# TASK STATEMENT:
In the records that come next, find every line with "right". Return those lines.

Saved entries
#####
(* ===== verification/SamplingTheorems.v ===== *)
(** A whole simulation: from loading the configuration to the estimate printed at exit. *)

From Stdlib Require Import ZArith Lia String.
From Stdlib Require Import Floats.SpecFloat.
From stdpp Require Import base tactics functions numbers option list gmap.
From S2P Require Import Prelude DList Double DoubleRange DoublePos Config ConfigTheorems Cache CacheSpec CacheLife CacheTheorems CacheSim CacheSimTheorems Bpred BpredTheorems Darm Inst InstTheorems Rob TraceAnalyzer PipelineInv PipelineExpand PipelineRun BufferManager Record Perfmodel PerfmodelInv Sampling SamplingInv PipelineTheorems.

(** ** Helper calls *)

(** What the translated program calls, with the numbers [rand()] returns in between. *)
Inductive call :=
  | CInst (pc code r1 r2 : Z)
  | CRead (addr r1 r2 : Z)
  | CWrite (addr r1 r2 : Z)
  | CBranch (cond : Z).

Definition is_inst (c : call) : bool := if c is CInst _ _ _ _ then true else false.
Definition is_jump (c : call) : bool := if c is CBranch _ then true else false.
Definition count (f : call → bool) (l : list call) : Z := Z.of_nat (length (filter (λ c, f c = true) l)).

(** At most 16 data accesses between two instructions, after [da] of them. *)
Fixpoint few_accesses (da : Z) (l : list call) : bool :=
  match l with
  | [] => true
  | CInst _ _ _ _ :: l => few_accesses 0 l
  | CRead _ _ _ :: l | CWrite _ _ _ :: l => (da <? 16) && few_accesses (da + 1) l
  | CBranch _ :: l => few_accesses da l
  end.

(** The arguments a helper is called with. *)
Definition call_ok (c : call) : Prop :=
  match c with
  | CInst pc code r1 r2 => 0 ≤ pc ∧ 0 ≤ r1 ∧ 0 ≤ r2 ∧ word_fits code = true
  | CRead addr r1 r2 | CWrite addr r1 r2 => 0 ≤ addr ∧ 0 ≤ r1 ∧ 0 ≤ r2
  | CBranch _ => True
  end.

Section Simulation.
Variable perfmodel : perfmodel_config.
Variables (junk_miss : CacheMissType) (junk : Inst) (shl_32 : Z → Z) (ctz_0 : Z) (fuel : nat).

Definition do_call (c : call) (s : Sim) : option Sim :=
  match c with
  | CInst pc code r1 r2 => helper_inst_increment perfmodel junk_miss junk shl_32 ctz_0 fuel s pc code r1 r2
  | CRead addr r1 r2 => helper_dcache_read_access perfmodel junk_miss s addr r1 r2
  | CWrite addr r1 r2 => helper_dcache_write_access perfmodel junk_miss s addr r1 r2
  | CBranch cond => Some (helper_set_branch_inst s cond)
  end.

Fixpoint do_calls (l : list call) (s : Sim) : option Sim :=
  match l with
  | [] => Some s
  | c :: l => s ← do_call c s; do_calls l s
  end.

Lemma fits_decodes code : 16 < ctz_0 → word_fits code = true → code_decodes junk shl_32 ctz_0 code.
Proof.
  intros Hc Hf. unfold code_decodes, decodable.
  replace (new_inst junk 0 0 code L1Hit) with (init_inst (junk <| inst_cache_miss := L1Hit |>) 0 0 code) by reflexivity.
  apply decode_iff; [exact Hc|exact Hf].
Qed.

Section Run.
Context (base : Heap) (Hwk : workable perfmodel) (Hctz : 16 < ctz_0).
Context (Hjs : length (src_reg junk) = 16%nat) (Hjd : length (dst_reg junk) = 16%nat)
  (Hja : length (eff_addr junk) = 16%nat).
Context (Hfuel : inst_bound (cc_latency (ul2 perfmodel)) * sample_length (sample perfmodel) < Z.of_nat fuel).
Local Abbreviation counts := (counts perfmodel base).
Local Abbreviation phase := (phase perfmodel shl_32 ctz_0).

Lemma counts_more n k nb ni n' k' nb' s :
  counts n k nb ni s → n ≤ n' → k ≤ k' → nb ≤ nb' → counts n' k' nb' ni s.
Proof.
  intros [(H & ? & ? & ?) ? ? ? ? [? ?] ?] ???. split; try done; try lia. exists H. split_and!; try done; lia.
Qed.

Lemma do_calls_ok l n nb ni da s :
  counts n n nb ni s → phase da s → Forall call_ok l → few_accesses da l = true →
  n + Z.of_nat (length l) < 2 ^ 30 → nb + count is_jump l ≤ 53000000 → 0 ≤ ni ≤ n →
  ∃ s' da', do_calls l s = Some s' ∧ phase da' s' ∧
    counts (n + Z.of_nat (length l)) (n + Z.of_nat (length l)) (nb + count is_jump l) (ni + count is_inst l) s'.
Proof.
  revert n nb ni da s. induction l as [|c l IH]; intros n nb ni da s Hc Hp Hok Hfew Hn Hb Hi.
  { exists s, da. unfold count. simpl. rewrite !Z.add_0_r. done. }
  apply Forall_cons in Hok as [Hok Hoks]. unfold count in *. rewrite filter_cons in Hb |- *. rewrite filter_cons.
  assert (0 ≤ Z.of_nat (length (filter (λ c, is_jump c = true) l))) by lia.
  destruct c as [pc code r1 r2|addr r1 r2|addr r1 r2|cond]; simpl in *.
  - destruct Hok as (? & ? & ? & Hcode%fits_decodes); [|done].
    destruct (inst_increment_ok perfmodel Hwk junk_miss junk shl_32 ctz_0 fuel base Hjs Hjd Hja Hfuel n n nb ni da s pc code r1 r2 Hc Hp)
      as (s1 & -> & Hc1 & Hp1); [lia..|done|]. bs.
    destruct (IH (n + 1) nb (ni + 1) 0 s1 Hc1 Hp1 Hoks Hfew) as (s' & da' & -> & Hp' & Hc'); [lia..|].
    exists s', da'. split; [done|]. split; [done|]. simpl.
    replace (ni + Z.of_nat (S (length (filter (λ c, is_inst c = true) l)))) with (ni + 1 + Z.of_nat (length (filter (λ c, is_inst c = true) l))) by lia.
    eapply counts_more; [exact Hc'|lia..].
  - destruct Hok as (? & ? & ?). apply andb_true_iff in Hfew as [Hda%Z.ltb_lt Hfew].
    destruct (dcache_access_ok perfmodel junk_miss junk shl_32 ctz_0 fuel base Hjs Hjd Hja n n nb ni da s addr false r1 r2 Hc Hp)
      as (hit & s1 & E & Hc1 & Hp1); [lia..|]. unfold helper_dcache_read_access. rewrite E. bs.
    apply (counts_more _ _ _ _ (n + 1) (n + 1) nb) in Hc1; [|lia..].
    destruct (IH (n + 1) nb ni (da + 1) s1 Hc1 Hp1 Hoks Hfew) as (s' & da' & -> & Hp' & Hc'); [lia..|].
    exists s', da'. split; [done|]. split; [done|]. eapply counts_more; [exact Hc'|lia..].
  - destruct Hok as (? & ? & ?). apply andb_true_iff in Hfew as [Hda%Z.ltb_lt Hfew].
    destruct (dcache_access_ok perfmodel junk_miss junk shl_32 ctz_0 fuel base Hjs Hjd Hja n n nb ni da s addr true r1 r2 Hc Hp)
      as (hit & s1 & E & Hc1 & Hp1); [lia..|]. unfold helper_dcache_write_access. rewrite E. bs.
    apply (counts_more _ _ _ _ (n + 1) (n + 1) nb) in Hc1; [|lia..].
    destruct (IH (n + 1) nb ni (da + 1) s1 Hc1 Hp1 Hoks Hfew) as (s' & da' & -> & Hp' & Hc'); [lia..|].
    exists s', da'. split; [done|]. split; [done|]. eapply counts_more; [exact Hc'|lia..].
  - destruct (IH n (nb + 1) ni da (helper_set_branch_inst s cond)) as (s' & da' & -> & Hp' & Hc'); try done; try lia.
    + destruct Hc as [? ? ? Hbr]. split; try done. simpl. destruct (is_branch s); lia.
    + destruct Hp as [[]|[(tr & [] & Hne)|[]]]; [left; by split|right; left; exists tr; split; [by split|done]|right; right; by split].
    + exists s', da'. split; [done|]. split; [done|]. eapply counts_more; [exact Hc'|lia..].
Qed.
End Run.
End Simulation.

(** ** The command line *)

Definition spaced (args : list string) : string := foldr (λ a s, (a ++ " " ++ s)%string) ""%string args.
Definition space_for (args : list string) : nat := foldr (λ a n, (String.length a + 1 + n)%nat) 0%nat args.

Lemma append_args_ok size args c :
  (String.length c + space_for args < size)%nat → append_args size c args = Some (c ++ spaced args)%string.
Proof.
  revert c. induction args as [|a args IH]; intros c Hs; simpl in *; [by rewrite append_nil_r|].
  unfold append_arg. rewrite !append_length. simpl.
  rewrite (proj2 (Nat.ltb_lt _ _)) by lia. rewrite (proj2 (Nat.ltb_lt _ _)) by lia. bs. rewrite IH.
  - by rewrite !append_assoc.
  - rewrite !append_length. simpl. lia.
Qed.

Lemma build_command_ok argv : build_command argv = Some (spaced (tail argv)).
Proof.
  unfold build_command. fold (space_for argv). destruct argv as [|a argv]; [done|]. simpl tail.
  rewrite append_args_ok; [done|]. simpl. lia.
Qed.

(** The buffers for the command line are large enough for every [argv]: nothing is
    written behind their end, and the text is the arguments, each followed by a blank. *)
Theorem command_fits argv :
  build_command argv = Some (spaced (tail argv)) ∧ (String.length (spaced (tail argv)) ≤ space_for argv)%nat.
Proof.
  split; [apply build_command_ok|]. destruct argv as [|a argv]; [done|]. simpl.
  enough (String.length (spaced argv) = space_for argv) by lia.
  induction argv as [|x argv IH]; [done|]. simpl. rewrite !append_length. simpl. lia.
Qed.

(** ** Measured rates *)

(** The statistics of one sample and the analyzer's results. *)
Record measure := Measure { m_insts : Z; m_mispred : Z; m_cycle : Z; m_penalty : Z }.

Fixpoint measured (l : list measure) (s : PM) : option PM :=
  match l with
  | [] => Some s
  | m :: l =>
      s ← perfmodel_update (s <| sample_stat := MkStat (m_insts m) 0 0 0 (m_mispred m) |>) (m_cycle m) (m_penalty m);
      measured l s
  end.

Definition measure_ok (m : measure) : Prop :=
  1 ≤ m_insts m ≤ 2 ^ 20 ∧ 0 ≤ m_mispred m ∧ 1 ≤ m_cycle m ≤ 2 ^ 30 ∧ 0 ≤ m_penalty m ≤ 40.

Definition mispredicts (l : list measure) : Z := foldr (λ m z, m_mispred m + z) 0 l.

Lemma measured_ok l s :
  rates s → Forall measure_ok l → num_sampling s + Z.of_nat (length l) < 2 ^ 31 →
  num_ipc s + Z.of_nat (length l) < 2 ^ 31 → 40 * (num_total_branch s + mispredicts l) < 2 ^ 31 →
  ∃ s', measured l s = Some s' ∧ rates s' ∧ num_sampling s' = num_sampling s + Z.of_nat (length l) ∧
    num_insts s' = num_insts s ∧ (bpred_penalty s' = bpred_penalty s ∨ 0 ≤ bpred_penalty s' ≤ 40).
Proof.
  revert s. induction l as [|m l IH]; intros s Hr Hok Hn Hi Hb.
  { exists s. split_and!; try done; [simpl; lia|by left]. }
  simpl in Hn, Hi, Hb. cbn [measured].
  apply Forall_cons in Hok as [(H1 & H2 & H3 & H4) Hok].
  assert (0 ≤ mispredicts l).
  { clear -Hok. induction l as [|x l IH]; [done|]. apply Forall_cons in Hok as [(_ & ? & _) Hok]. specialize (IH Hok). simpl. lia. }
  set (s1 := s <| sample_stat := MkStat (m_insts m) 0 0 0 (m_mispred m) |>).
  destruct (perfmodel_update_ok s1 (m_cycle m) (m_penalty m)) as (s2 & -> & Hr2 & Hi2 & _ & Hn2 & Hip & Hb2 & Hp2);
    [by apply rates_stat|simpl; lia..|]. bs.
  simpl in Hn2, Hip, Hb2. destruct (IH s2 Hr2 Hok ltac:(lia) ltac:(lia) ltac:(lia)) as (s' & -> & Hr' & Hn' & Hi' & Hp').
  exists s'. split; [done|]. split; [done|]. split; [simpl; lia|]. split; [exact (eq_trans Hi' Hi2)|].
  destruct Hp' as [->|]; [exact Hp2|by right].
Qed.


(** ** The whole simulation *)

Section Simulate.
Variables (junk_blk : Cache_blk_t) (junk_set : Cache_set_t) (junk_cache : Cache_t) (wide_shift : Z → Z).
Variables (junk_miss : CacheMissType) (junk : Inst) (shl_32 : Z → Z) (ctz_0 : Z) (fuel : nat).

Definition simulate (doc : option xmlNode) (perfmodel : perfmodel_config) (argv : list string)
  (h : Heap) (b : BM) (l : list call) : option (Z * Z * Heap * Sim) :=
  '(perfmodel, q, h, c, p, _) ← perfmodel_initialize junk_blk junk_set junk_cache wide_shift doc perfmodel argv h;
  s ← do_calls perfmodel junk_miss junk shl_32 ctz_0 fuel l (sim0 h c p q b);
  gdb_exit junk shl_32 ctz_0 fuel s.

End Simulate.

(** ** An example *)

(** A document for a small processor: samples of 2 instructions in periods of 3. *)
Definition example_cache_attrs (lat : string) : attrs :=
  w_attrs [("perfect", "0"); ("num_set", "4"); ("size_blk", "32"); ("assoc", "2"); ("replacement_policy", "lru");
           ("latency", lat)]%string.

Definition example_doc : xmlNode :=
  w_root
    [XmlNode true "sample" (w_attrs [("length", "2"); ("default_period", "3"); ("initial_effective_dispatch_width", "2.5")]%string) [];
     XmlNode true "core" (w_attrs [("frontend_width", "3"); ("backend_width", "8"); ("rob_size", "40"); ("iq_size", "32")]%string) [];
     XmlNode true "numfu" (w_attrs [("intalu", "2"); ("intmultdiv", "1"); ("mem_rwport", "1")]%string) [];
     XmlNode true "il1_cache" (example_cache_attrs "2") []; XmlNode true "dl1_cache" (example_cache_attrs "2") [];
     XmlNode true "ul2_cache" (example_cache_attrs "20") [];
     XmlNode true "memory" (w_attrs [("latency", "100")]%string) [];
     XmlNode true "bpred" (w_attrs [("bimod_table_size", "2048"); ("mispredict_penalty", "15")]%string) []].

Definition loaded_config : perfmodel_config :=
  Eval vm_compute in default perfmodel0 (snd <$> load_configfile (Some example_doc) perfmodel0).

Lemma loaded_config_ok : load_configfile (Some example_doc) perfmodel0 = Some (0, loaded_config).
Proof. vm_compute. reflexivity. Qed.

Lemma loaded_config_workable : workable loaded_config.
Proof.
  split; try (simpl; lia); try done.
Qed.

(** A loop of [add r0, r1, r2; ldr r3, [r0]; b]. *)
Definition example_calls : list call :=
  let body := [CInst 32768 3766550530 0 0; CInst 32772 3851431936 0 0; CRead 65536 0 0; CInst 32776 3925868544 0 0; CBranch 1] in
  body ++ body ++ body.

Lemma example_calls_ok : Forall call_ok example_calls.
Proof. repeat constructor; try done; simpl; lia. Qed.


(** Three samples of 1000 instructions. *)
Definition example_measures : list measure := [Measure 1000 12 731 15; Measure 1000 0 1402 0; Measure 1000 3 650 11].

Definition example_pm : PM := pm0 <| num_insts := 100000 |> <| effective_dispatch_width := of_int 2 |> <| bpred_penalty := 15 |>.

Lemma example_pm_rates : rates example_pm.
Proof. split; try (simpl; lia); [|by left]. vm_compute. by repeat split. Qed.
#####
# ANSWER FOR THIS EXERCISE:
    + destruct Hp as [[]|[(tr & [] & Hne)|[]]]; [left; by split|right; left; exists tr; split; [by split|done]|right; right; by split].
  destruct Hp' as [->|]; [exact Hp2|by right].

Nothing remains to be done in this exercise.